* **Work to complete**: After counting the lines below that hold the word "reflexivity", reply with the count and nothing else.

* **Dataset records**:
Lemma getLastName_contract_witness :
  getLastName (Some " Smith , John ") (Some "Jones") = "Jones"
  /\ getLastName (Some " Smith , John ") None = trim (before_first "," " Smith , John ")
  /\ getLastName (Some "Dr. John Smith ") None = List.last (split " " (trim "Dr. John Smith ")) ""
  /\ getLastName (Some "   ") None = "".
Proof.
  split; [|split; [|split]].
  - apply (proj1 (getLastName_contract (Some " Smith , John ") (Some "Jones")) "Jones");
      [reflexivity|discriminate].
  - apply (proj1 (proj1 (proj2 (getLastName_contract (Some " Smith , John ") None))
                    eq_refl) " Smith , John "); reflexivity.
  - apply (proj1 (proj2 (proj1 (proj2 (getLastName_contract (Some "Dr. John Smith ") None))
                    eq_refl)) "Dr. John Smith "); reflexivity.
  - apply (proj2 (proj2 (proj1 (proj2 (getLastName_contract (Some "   ") None)) eq_refl))).
    right. exists "   ". split; reflexivity.
Defined.

(** C9, as stated, fails: a full name that ends with a space is trimmed
    before it is split, so the result is its last word and not the empty
    last token of the name itself. *)
Lemma getLastName_trailing_space :
  getLastName (Some "John Smith ") (Some "") = "Smith"
  /\ List.last (split " " "John Smith ") "" = ""
  /\ getLastName (Some "John Smith ") (Some "") <> List.last (split " " "John Smith ") "".
Proof.
  split; [reflexivity|]. split; [reflexivity|]. vm_compute. discriminate.
Qed.

(** ** Conflicts between two sections *)

Lemma includes_In c s : includes c s = true <-> In c (chars s).
Proof.
  induction s as [|d t IH]; cbn.
  - split; [discriminate|tauto].
  - rewrite orb_true_iff, IH. unfold chars. cbn.
    destruct (Ascii.eqb_spec c d) as [->|Hne]; split; auto.
    + intros [H|H]; [discriminate|auto].
    + intros [H|H]; [congruence|auto].
Qed.
(* ===== verification/_CoqProject ===== *)
-Q . S2P
Prelude.v
Time.v
Journal.v
Dictionary.v
OwnedMap.v
Index.v
Matrix.v
OneToOne.v
OneToMany.v
ManyToMany.v
Persistence.v
MemoryPersister.v
Decimal.v
Codec.v
FilePersister.v
Stream.v
PubSub.v
Transaction.v
Mmq.v
Mmpq.v
Strings.v
Url.v
Base64.v
CompactTsv.v
OwnedBorrowed.v
WaitableAtomic.v
StreamPublisher.v
RemoteStream.v
Replicator.v
Replication.v
MasterFlip.v
StdMap.v
State.v
Tcp.v
GroupByLines.v
HttpDate.v
HttpHeaders.v
HttpMessage.v
HttpParsing.v
HttpConnection.v
HttpRoundTrip.v
HttpRoutes.v
HttpServer.v
HttpClient.v
HttpExchange.v
RestTypes.v
RestKeys.v
RestPlain.v
RestStructured.v
RestApi.v
RestRoutes.v
RestSound.v
RestRequests.v
RestPages.v
RestOverHttp.v
FnCasArith.v
FnCasNode.v
FnCasDiff.v
FnCasSymbolic.v
FnCasWalk.v
FnCasDerivative.v
FnCasGradient.v
X64.v
FnCasJit.v
FnCasJitProof.v
Reflection.v
Json.v
JsonRoundTrip.v
JsonText.v
StorageProperties.v
StreamProperties.v
QueueProperties.v
TextProperties.v
HttpProperties.v
SyncProperties.v
ReplicationProperties.v
HttpServerProperties.v
RestProperties.v
FnCasProperties.v
JsonProperties.v
(** ** Lists *)

Section list_lemmas.
Context {A : Type}.

Lemma foldl_app_l {B} (f : B → A → B) (b : B) (l1 l2 : list A) :
  foldl f b (l1 ++ l2) = foldl f (foldl f b l1) l2.
Proof. apply foldl_app. Qed.

Lemma last_cons_Some (x : A) (l : list A) : is_Some (last (x :: l)).
Proof. revert x. induction l as [|y l IH]; intros x; [by eexists|]. by rewrite last_cons_cons. Qed.
End list_lemmas.

(** ** Maps *)

Section map_lemmas.
Context `{Countable K} {A : Type}.
Implicit Type m : gmap K A.

Lemma delete_is_Some m k k' : is_Some (delete k m !! k') → k' ≠ k ∧ is_Some (m !! k').
Proof. rewrite lookup_delete. case_decide; [by intros []|auto]. Qed.

(** Deleting a key is filtering out its entry. *)
Lemma delete_is_filter (P : K * A → Prop) `{!∀ x, Decision (P x)} m k :
  (∀ x, ¬ P (k, x)) → (∀ k' x, m !! k' = Some x → k' ≠ k → P (k', x)) →
  delete k m = filter P m.
Proof.
  intros Hk Hothers. apply map_eq. intros k'. apply option_eq. intros y.
  rewrite map_lookup_filter_Some, lookup_delete.
  case_decide; subst; [|split; [|by intros []]].
  - split; [done|]. intros [_ []%Hk].
  - intros Hy. split; [done|]. by apply Hothers.
Qed.
End map_lemmas.
(* ===== verification/Dictionary.v ===== *)
(** * Dictionary: storage/container/dictionary.h

    [GenericDictionary] keeps the entries ([map_]) and, for every key that was
    ever written or erased, the time of the last change ([last_modified_]).  The
    model covers the build with [CURRENT_STORAGE_PATCH_SUPPORT]; an entry type
    without patches has an empty patch type.  The [MAP] template argument picks
    [std::map] or [std::unordered_map]; only lookups are modelled, which do not
    depend on it. *)

From stdpp Require Import base gmap list strings.
From Stdlib Require Import ZArith Lia.
From S2P Require Import Prelude Time Journal.
Open Scope Z_scope.

(** [sfinae::GetKey] and the entry's own [PatchWith]. *)
Class DictEntry (T K P : Type) := {
  GetKey : T → K;
  PatchWith : P → T → T;
}.

(** A patch is addressed by the key of the entry and must not change it. *)
Class DictEntrySound (T K P : Type) `{!DictEntry T K P} : Prop := {
  PatchWith_key : ∀ p o, GetKey (PatchWith p o) = GetKey o;
}.

Record GenericDictionary (K T : Type) `{Countable K} := mkDictionary {
  map_ : gmap K T;
  last_modified_ : gmap K microseconds;
}.
Arguments mkDictionary {K T _ _} _ _.
Arguments map_ {K T _ _} _.
Arguments last_modified_ {K T _ _} _.

(** The events of one dictionary field: [entry_name##Updated], [..Deleted] and
    [..Patched], generated by the macros of storage/storage.h. *)
Inductive dict_event (K T P : Type) :=
| Updated (us : microseconds) (data : T)
| Deleted (us : microseconds) (key : K)
| Patched (us : microseconds) (key : K) (patch : P).
Arguments Updated {K T P} us data.
Arguments Deleted {K T P} us key.
Arguments Patched {K T P} us key patch.

(** The closures handed to [LogMutation], with what they capture. *)
Inductive dict_closure (K T : Type) :=
| RestoreObject (key : K) (previous_object : T) (previous_timestamp : microseconds)
| EraseRestoreTimestamp (key : K) (previous_timestamp : microseconds)
| EraseForgetTimestamp (key : K).
Arguments RestoreObject {K T} key previous_object previous_timestamp.
Arguments EraseRestoreTimestamp {K T} key previous_timestamp.
Arguments EraseForgetTimestamp {K T} key.

Inductive dict_call (K T P : Type) :=
| CallAdd (object : T)
| CallErase (key : K)
| CallPatch (key : K) (patch_object : P).
Arguments CallAdd {K T P} object.
Arguments CallErase {K T P} key.
Arguments CallPatch {K T P} key patch_object.

Section Dictionary.
Context `{Countable K} {T P : Type} `{!DictEntry T K P}.
Implicit Type d : GenericDictionary K T.

Definition Empty d : bool := bool_decide (map_ d = ∅).
Definition Size d : nat := size (map_ d).
Definition Has (x : K) d : bool := bool_decide (is_Some (map_ d !! x)).
Definition Get (key : K) d : option T := map_ d !! key.
Definition LastModified (key : K) d : option microseconds := last_modified_ d !! key.

(** [DELETE_EVENT(now, previous_object)] keeps the key of the object only. *)
Definition make_Deleted (us : microseconds) (value : T) : dict_event K T P :=
  Deleted us (GetKey value).

Definition run_closure (rb : dict_closure K T) d : GenericDictionary K T :=
  match rb with
  | RestoreObject key previous_object previous_timestamp =>
      mkDictionary (<[key := previous_object]> (map_ d))
                   (<[key := previous_timestamp]> (last_modified_ d))
  | EraseRestoreTimestamp key previous_timestamp =>
      mkDictionary (delete key (map_ d)) (<[key := previous_timestamp]> (last_modified_ d))
  | EraseForgetTimestamp key =>
      mkDictionary (delete key (map_ d)) (delete key (last_modified_ d))
  end.

(** [operator()] on the three events: how a replica follows the log. *)
Definition apply_Updated (us : microseconds) (data : T) d : GenericDictionary K T :=
  mkDictionary (<[GetKey data := data]> (map_ d)) (<[GetKey data := us]> (last_modified_ d)).
Definition apply_Deleted (us : microseconds) (key : K) d : GenericDictionary K T :=
  mkDictionary (delete key (map_ d)) (<[key := us]> (last_modified_ d)).
Definition apply_Patched (us : microseconds) (key : K) (patch : P) d : GenericDictionary K T :=
  match map_ d !! key with
  | Some o => mkDictionary (<[key := PatchWith patch o]> (map_ d)) (<[key := us]> (last_modified_ d))
  | None => d
  end.

Definition dict_apply (e : dict_event K T P) d : GenericDictionary K T :=
  match e with
  | Updated us data => apply_Updated us data d
  | Deleted us key => apply_Deleted us key d
  | Patched us key patch => apply_Patched us key patch d
  end.

Section Operations.
Context {CK : Type} `{!Clock CK} {EV RB : Type}.
(** Injections into the event and closure types of the whole storage. *)
Context (this_ev : dict_event K T P → EV) (this_rb : dict_closure K T → RB).

Definition Add (object : T) (ck : CK) d (journal_ : MutationJournal EV RB)
    : outcome fault (CK * GenericDictionary K T * MutationJournal EV RB) :=
  let '(now, ck) := Now ck in
  let key := GetKey object in
  let lm_iterator := last_modified_ d !! key in
  journal_ ←
    match map_ d !! key with
    | Some previous_object =>
        previous_timestamp ← assert_found lm_iterator;
        Ok (LogMutation (this_ev (Updated now object))
              (this_rb (RestoreObject key previous_object previous_timestamp)) journal_)
    | None =>
        match lm_iterator with
        | Some previous_timestamp =>
            Ok (LogMutation (this_ev (Updated now object))
                  (this_rb (EraseRestoreTimestamp key previous_timestamp)) journal_)
        | None =>
            Ok (LogMutation (this_ev (Updated now object))
                  (this_rb (EraseForgetTimestamp key)) journal_)
        end
    end;
  Ok (ck, mkDictionary (<[key := object]> (map_ d)) (<[key := now]> (last_modified_ d)), journal_).

Definition Erase (key : K) (ck : CK) d (journal_ : MutationJournal EV RB)
    : outcome fault (CK * GenericDictionary K T * MutationJournal EV RB) :=
  let '(now, ck) := Now ck in
  match map_ d !! key with
  | Some previous_object =>
      previous_timestamp ← assert_found (last_modified_ d !! key);
      let journal_ := LogMutation (this_ev (make_Deleted now previous_object))
                        (this_rb (RestoreObject key previous_object previous_timestamp)) journal_ in
      Ok (ck, mkDictionary (delete key (map_ d)) (<[key := now]> (last_modified_ d)), journal_)
  | None => Ok (ck, d, journal_)
  end.

(** Returns whether there was an object to patch. *)
Definition Patch (key : K) (patch_object : P) (ck : CK) d (journal_ : MutationJournal EV RB)
    : outcome fault (bool * CK * GenericDictionary K T * MutationJournal EV RB) :=
  let '(now, ck) := Now ck in
  match map_ d !! key with
  | Some previous_object =>
      previous_timestamp ← assert_found (last_modified_ d !! key);
      let journal_ := LogMutation (this_ev (Patched now key patch_object))
                        (this_rb (RestoreObject key previous_object previous_timestamp)) journal_ in
      Ok (true, ck, mkDictionary (<[key := PatchWith patch_object previous_object]> (map_ d))
                                 (<[key := now]> (last_modified_ d)), journal_)
  | None => Ok (false, ck, d, journal_)
  end.

Definition dict_exec (m : dict_call K T P) (ck : CK) d (j : MutationJournal EV RB)
    : outcome fault (CK * GenericDictionary K T * MutationJournal EV RB) :=
  match m with
  | CallAdd object => Add object ck d j
  | CallErase key => Erase key ck d j
  | CallPatch key p => '(_, ck, d, j) ← Patch key p ck d j; Ok (ck, d, j)
  end.
End Operations.

(** ** Invariant and correctness *)

(** Entries sit under their own key, and every entry has a time stamp: the
    two facts the [CURRENT_ASSERT]s and the delete events rely on. *)
Definition dict_wf d : Prop :=
  (∀ k o, map_ d !! k = Some o → GetKey o = k) ∧
  (∀ k, is_Some (map_ d !! k) → is_Some (last_modified_ d !! k)).

#[export] Program Instance dict_field :
  JournaledField (GenericDictionary K T) (dict_event K T P) (dict_closure K T) := {
  fld_wf := dict_wf;
  fld_equiv := (=);
  apply_event := dict_apply;
  undo := run_closure;
}.

#[export] Instance dict_calls :
  FieldCalls (GenericDictionary K T) (dict_event K T P) (dict_closure K T) (dict_call K T P) := {
  exec := λ CK _ EV RB, dict_exec;
}.

Lemma dict_eq d1 d2 :
  map_ d1 = map_ d2 → last_modified_ d1 = last_modified_ d2 → d1 = d2.
Proof. destruct d1, d2; simpl; congruence. Qed.

(** Storing an object under its key, or erasing a key, keeps the invariant as
    long as the key gets a time stamp. *)
Lemma dict_wf_insert d key o us :
  dict_wf d → GetKey o = key →
  dict_wf (mkDictionary (<[key := o]> (map_ d)) (<[key := us]> (last_modified_ d))).
Proof. intros [Hk Hl] Ho. split; simpl; intros k; intros; map_cases; eauto. Qed.

Lemma dict_wf_delete d key us :
  dict_wf d → dict_wf (mkDictionary (delete key (map_ d)) (<[key := us]> (last_modified_ d))).
Proof. intros [Hk Hl]. split; simpl; intros k; intros; map_cases; eauto. Qed.

Lemma dict_wf_forget d key :
  dict_wf d → dict_wf (mkDictionary (delete key (map_ d)) (delete key (last_modified_ d))).
Proof.
  intros [Hk Hl]. split; simpl; intros k; intros; map_cases; eauto.
  by destruct H0.
Qed.

Local Hint Resolve dict_wf_insert dict_wf_delete dict_wf_forget : core.

(** One logged step: an event that redoes it and a closure that undoes it. *)
Lemma dict_faithful d d' e rb :
  dict_wf d → dict_wf d' → dict_apply e d = d' → run_closure rb d' = d →
  faithful_log d d' [e] [rb].
Proof.
  intros Hw Hw' He Hr. split; intros t Ht ->; simpl.
  - by rewrite He.
  - unfold undo_all, run_rollbacks. simpl. by rewrite Hr.
Qed.

(** The three ways of undoing, against the two ways of changing an entry. *)
Lemma restore_insert d key o us po ps :
  map_ d !! key = Some po → last_modified_ d !! key = Some ps →
  run_closure (RestoreObject key po ps)
    (mkDictionary (<[key := o]> (map_ d)) (<[key := us]> (last_modified_ d))) = d.
Proof. intros Hm Hl. apply dict_eq; simpl; rewrite insert_insert_eq; by apply insert_id. Qed.

Lemma restore_delete d key us po ps :
  map_ d !! key = Some po → last_modified_ d !! key = Some ps →
  run_closure (RestoreObject key po ps)
    (mkDictionary (delete key (map_ d)) (<[key := us]> (last_modified_ d))) = d.
Proof.
  intros Hm Hl. apply dict_eq; simpl.
  - rewrite insert_delete_eq. by apply insert_id.
  - rewrite insert_insert_eq. by apply insert_id.
Qed.

Lemma erase_restore_insert d key o us ps :
  map_ d !! key = None → last_modified_ d !! key = Some ps →
  run_closure (EraseRestoreTimestamp key ps)
    (mkDictionary (<[key := o]> (map_ d)) (<[key := us]> (last_modified_ d))) = d.
Proof.
  intros Hm Hl. apply dict_eq; simpl.
  - by apply delete_insert_id.
  - rewrite insert_insert_eq. by apply insert_id.
Qed.

Lemma erase_forget_insert d key o us :
  map_ d !! key = None → last_modified_ d !! key = None →
  run_closure (EraseForgetTimestamp key)
    (mkDictionary (<[key := o]> (map_ d)) (<[key := us]> (last_modified_ d))) = d.
Proof. intros Hm Hl. apply dict_eq; simpl; by apply delete_insert_id. Qed.

Section Sound.
Context {CK : Type} `{!Clock CK} {EV RB : Type}.
Context (ie : dict_event K T P → EV) (ir : dict_closure K T → RB).
Implicit Type j : MutationJournal EV RB.

Lemma dict_step_ok (Q : GenericDictionary K T → Prop) ck d j ck' d' e rb :
  dict_wf d → dict_wf d' → dict_apply e d = d' → run_closure rb d' = d →
  ck_low ck ≤ ck_low ck' → Q d' →
  call_ok ie ir Q ck d j (Ok (ck', d', LogMutation (ie e) (ir rb) j)).
Proof. eauto using call_ok_one, dict_faithful. Qed.

Lemma Add_ok object ck d j :
  dict_wf d →
  call_ok ie ir (λ d', map_ d' = <[GetKey object := object]> (map_ d)) ck d j
    (Add ie ir object ck d j).
Proof.
  intros Hw. unfold Add. destruct (Now ck) as [now ck'] eqn:Hck. apply Now_low_next in Hck.
  destruct (map_ d !! GetKey object) as [po|] eqn:Hm.
  - destruct (proj2 Hw (GetKey object)) as [ps Hl]; [eauto|]. rewrite Hl. simpl.
    eauto using dict_step_ok, restore_insert.
  - destruct (last_modified_ d !! GetKey object) as [ps|] eqn:Hl; simpl;
      eauto using dict_step_ok, erase_restore_insert, erase_forget_insert.
Qed.

Lemma Erase_ok key ck d j :
  dict_wf d →
  call_ok ie ir (λ d', map_ d' = delete key (map_ d)) ck d j (Erase ie ir key ck d j).
Proof.
  intros Hw. unfold Erase. destruct (Now ck) as [now ck'] eqn:Hck. apply Now_low_next in Hck.
  destruct (map_ d !! key) as [po|] eqn:Hm.
  - destruct (proj2 Hw key) as [ps Hl]; [eauto|]. rewrite Hl. simpl.
    apply dict_step_ok; eauto using restore_delete.
    simpl. by rewrite (proj1 Hw _ _ Hm).
  - apply call_ok_none; [done..|]. by rewrite delete_id.
Qed.

Lemma Patch_ok `{!DictEntrySound T K P} key p ck d j :
  dict_wf d →
  call_ok ie ir (λ d', map_ d' = alter (PatchWith p) key (map_ d)) ck d j
    (dict_exec ie ir (CallPatch key p) ck d j).
Proof.
  intros Hw. simpl. unfold Patch. destruct (Now ck) as [now ck'] eqn:Hck. apply Now_low_next in Hck.
  destruct (map_ d !! key) as [po|] eqn:Hm; simpl.
  - destruct (proj2 Hw key) as [ps Hl]; [eauto|]. rewrite Hl. simpl.
    apply dict_step_ok; eauto using restore_insert.
    + apply dict_wf_insert; [done|]. rewrite PatchWith_key. by apply (proj1 Hw).
    + simpl. unfold apply_Patched. by rewrite Hm.
    + simpl. apply map_eq. intros k. rewrite lookup_insert, lookup_alter.
      case_decide; subst; [by rewrite Hm|done].
  - apply call_ok_none; [done..|]. apply map_eq. intros k. rewrite lookup_alter.
    case_decide; subst; [by rewrite Hm|done].
Qed.
End Sound.

#[export] Instance dict_field_sound `{!DictEntrySound T K P} :
  JournaledFieldSound (GenericDictionary K T) (dict_event K T P) (dict_closure K T) (dict_call K T P).
Proof.
  split. intros CK ? EV' RB' ie ir m ck c j Hw. destruct m as [o|k|k p].
  - by eapply call_ok_weaken, Add_ok.
  - by eapply call_ok_weaken, Erase_ok.
  - by eapply call_ok_weaken, Patch_ok.
Qed.
End Dictionary.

* **Response for this exercise**: 5